Medical Marijuana

by | Nov 1, 2012 | Features

Story by Dr. David Bachman

Marijuana, derived from the hemp plant, Cannabis sativa, is the most frequently used illegal drug in the United Sates – about 4% of adults smoke pot at least once a year.
Although most people smoke the plant’s dried leaves, flowers, stems and seeds, it can also be mixed into food or brewed as a tea.
According to a recent government survey as many as 30% of today’s teenagers are smoking marijuana.
Occasional smoking of marijuana rarely is seriously harmful, but regular smoking has important medical problems.
THC is the active ingredient in marijuana – it is rapidly absorbed from smoking pot – within minutes short term memory medical effects are evident:
Rapid heart rate, increased blood pressure, increased rate of breathing, red eyes, dry mouth, increased appetite and slowed reaction lime.
The above effects are reduced after three to four hours; however, marijuana hangs around in your system for as long as a month after smoking. The lingering effects mean you are impaired for several days to weeks after the high wears off.
According to the National Institute on Drug Abuse, the main effects of marijuana on mood vary and may include euphoria, calmness, anxiety or paranoia. Getting high or “stoned” is the reason most pot smokers use marijuana.

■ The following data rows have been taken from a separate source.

(** C8. The Row Cleaner is idempotent: cleaning a cleaned row sequence
    gives the same sequence. *)
Theorem clean_rows_idempotent (rs : list Row) :
  clean_rows (as_rows (clean_rows rs)) = clean_rows rs.
Proof. apply clean_rows_fixed, clean_rows_clean. Qed.

Section ParserProofs.

Variable str_lower : pystr -> pystr.

(* ===================================================================== *)
(** ** Header Deduplicator *)
(* ===================================================================== *)

Lemma header_loop_true (range : list nat) (row header_row : Row) :
  header_loop str_lower range row header_row = true <->
  exists i, In i range /\
            header_key str_lower (nth i row None) =
            header_key str_lower (nth i header_row None).
Proof.
  induction range as [|j range IH]; simpl.
  - split; [discriminate|]. now intros [i [[] _]].
  - destruct (str_eqb _ _) eqn:E.
    + split; [|reflexivity]. intros _. exists j. split; [now left|].
      now apply str_eqb_eq.
    + rewrite IH. split.
      * intros [i [Hi Hk]]. exists i. split; [now right|exact Hk].
      * intros [i [[<-|Hi] Hk]].
        -- apply str_eqb_eq in Hk. congruence.
        -- now exists i.
Qed.

Lemma is_header_row_unfold (row header_row : Row) :
  is_header_row str_lower row header_row =
  header_loop str_lower
    (seq 0 (Nat.min 3 (Nat.min (length row) (length header_row))))
    row header_row.
Proof.
  unfold is_header_row.
  destruct row as [|c row]; [reflexivity|].
  destruct header_row as [|d header_row]; reflexivity.
Qed.

Lemma is_header_row_positions (row header_row : Row) :
  is_header_row str_lower row header_row = true <->
  exists i, i < Nat.min 3 (Nat.min (length row) (length header_row)) /\
            header_key str_lower (nth i row None) =
            header_key str_lower (nth i header_row None).
Proof.
  rewrite is_header_row_unfold, header_loop_true.
  split; intros [i [Hi Hk]]; exists i; (split; [|exact Hk]).
  - apply in_seq in Hi. lia.
  - apply in_seq. lia.
Qed.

Distorted sense of time, anxiety and depression or random thinking is other short-term effects of the drug.
The risks of smoking marijuana go up with heavy use – many experts, though it has never been proven, believe heavy pot smokers are at increased risk for lung cancer. The effects of smoking marijuana and its relation with testicular cancer have been studied by Victor Cortessis, M.D., assistant professor of preventive medicine at the University of Southern California Medical School.
He found the incidence of testicular cancer doubled with the use of smoked marijuana and the resultant cancers grew more rapidly and were harder to treat.
Heavy marijuana use lowers men’s testosterone levels, sperm count and quality as well as decreasing libido and fertility. Many experts feel marijuana is physically addictive.
Symptoms of withdrawal include aggression, depressed mood, anxiety and decreased appetite.
The jury still is out whether marijuana is a “gateway” drug to hard (cocaine, heroin) drug use.
Medical Marijuana
Medical marijuana, according to many experts, has many medical uses – increases appetite while decreasing nausea and vomiting (as is often seen in cancer patients undergoing chemotherapy.) It is believed to work against pain and may be synergistic with pain medications, helps people sleep, and improve mood.
The use of medical marijuana does not cure disease.
Patients worldwide have used it to relieve a variety of symptoms including increased ocular pressure from glaucoma, relieve pain and muscle spasticity in multiple sclerosis, reverses weight loss and decreased appetite in HIV (AIDS and cancer patients, and relieves pain from peripheral neuropathy.
Using marijuana to lower ocular pressure in glaucoma is a poor substitute for current medicines – one must smoke a “joint” every three hours to have any effect, and that effect is less than current medicines provide.
Migraine Headaches
Few recent medical studies have been done attesting to the use of migraine headaches with marijuana; however, studies done in the past report success in using marijuana in treating this painful malady – as well as using it to prevent a migraine headache.